What to produce ▸ The lines to extract run from the first line of the entries through the line that contains "Progress models the"; reproduce exactly those lines and no others.

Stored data

(* ===== verification/Engine.v ===== *)
(** The body of a progress thread: [progress_engine], [dummy_timeout_cb] and
    [stop_progress_engine] of src/runtime/dsched_progress_threads.c, with the thread
    that calls pause, resume and finalize, the threads that post events, and the timer,
    all running at once.

    Progress models the calls as if a stop took no time. Here a stop is what the code
    does, statement by statement, against an engine that may be at any point of its
    loop; the theorems show that the engine always leaves its loop, that no two engines
    ever share an event base, that no event is lost, doubled or overtaken, and that
    the calls see the stop Progress models. A start may fail, and its failure be reported
    or masked by the binding of the thread ([launch]): the theorems say what then
    becomes of the base and of a stop. *)

From S2P Require Import Prelude Pmix Constants Progress.

(** ** The event library

    An event base, as libevent documents it. The active events are those whose
    callbacks are to run, in this order. The argument of [event_base_loop] says
    whether a callback has run since the call with EVLOOP_ONCE began: the call blocks
    until there is an active event, and is over when all of them have had their
    callbacks run. With no event at all, pending or active, it does not block. *)

Inductive item (E : Type) := I_event (e : E) | I_block | I_loopexit.
Arguments I_event {E}. Arguments I_block {E}. Arguments I_loopexit {E}.

Inductive loop_step (E B : Type) := Calls (it : item E) (b : B) | Returns (b : B) | Blocks.
Arguments Calls {E B}. Arguments Returns {E B}. Arguments Blocks {E B}.
(* ===== verification/System.v ===== *)
(** The daemon once it is up: the upcalls of session.c, queries.c and backend.c in
    src/tools/dsched, the handlers they make run, the lost connections of server.c and
    the release of the answers to queries, interleaved in any order on one state.

    Pipeline states what it asks of the handlers of queries and connections as the
    interface [Sides]; the instance [system_sides] is the proof that [_query] and
    [_toolconn] meet it. The machine [lives] runs the real upcalls and the real
    handlers; it is tracked, step by step, by the machine of Pipeline. *)

From S2P Require Import Prelude Pmix Constants Attr Globals Objects Session Meta Fifo Pipeline Resources Query Server.

(** The array of nodes as a query reads it: every pointer dereferenced. *)
Class NodeView (P : Type -> Type) `{PArray P} := {
  view : gmap loc (cell dsched_node_t) -> P loc -> P dsched_node_t;
  view_size : forall m a, pa_size (view m a) = pa_size a;
  view_get : forall m a i, pa_get (view m a) i = (l ← pa_get a i; body <$> m !! l)
}.

Lemma slots_get_map {A B} (f : A -> option B) (a : list (option A)) i :
  slots_get (map (fun p => p ≫= f) a) i = slots_get a i ≫= f.
Proof.
  unfold slots_get. destruct (0 <=? i); [|done]. generalize (Z.to_nat i) as n. clear i.
  induction a as [|[x|] a IH]; intros [|n]; simpl; (done || apply IH).
Qed.

#[export] Instance slots_view : NodeView slots.
Proof.
  refine {| view := fun m (a : list (option loc)) =>
    map (fun p : option loc => p ≫= fun l => body <$> m !! l) a |}.
  - intros m a. simpl. by rewrite length_map.
  - intros m a i. apply (slots_get_map (fun l => body <$> m !! l)).
Defined.

Section System.
Context {P : Type -> Type} `{PArray P} `{PMIx} `{!QueryLib} `{!ServerLib} `{!NodeView P}.
Context (h : host) (topologies : P dsched_topology_t).

(** ** The handlers *)

(** What [dsched_globals.nodes] holds: a node that was freed may not be read. *)
Definition all_alive (m : gmap loc (cell dsched_node_t)) (a : P loc) : bool :=
  forallb (fun l => bool_decide (is_Some (m !! l))) (pa_items a).

Definition pool_seen : act (sys P) (P dsched_node_t) := fun s =>
  if all_alive (nodes s) (g_nodes s) then Done (view (nodes s) (g_nodes s), s)
  else Fault UseAfterFree.

Definition query_handler (cd : loc) : act (sys P) unit :=
  pool ← pool_seen; _query h pool topologies cd ;; mret tt.

(** [_toolconn] seen from the state it shares with the pipeline. *)
Definition toolconn_handler (g : server) (cd : loc) : act (sys P) unit := fun s =>
  match _toolconn cd (Daemon s g) with
  | Done (_, d) => Done (tt, dm_sys d)
  | Fault f => Fault f
  end.

Definition side_handlers (g : server) (f : handler) (cd : loc) : act (sys P) unit :=
  match f with
  | H_query => query_handler cd
  | H_toolconn => toolconn_handler g cd
  | _ => mret tt
  end.

Section Modules.
Context (metas_ : list (meta_module (P := P))) (scheds_ : list (sched_module (P := P))).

Exercise result ▸
(* ===== verification/Engine.v ===== *)
(** The body of a progress thread: [progress_engine], [dummy_timeout_cb] and
    [stop_progress_engine] of src/runtime/dsched_progress_threads.c, with the thread
    that calls pause, resume and finalize, the threads that post events, and the timer,
    all running at once.

    Progress models the calls as if a stop took no time. Here a stop is what the code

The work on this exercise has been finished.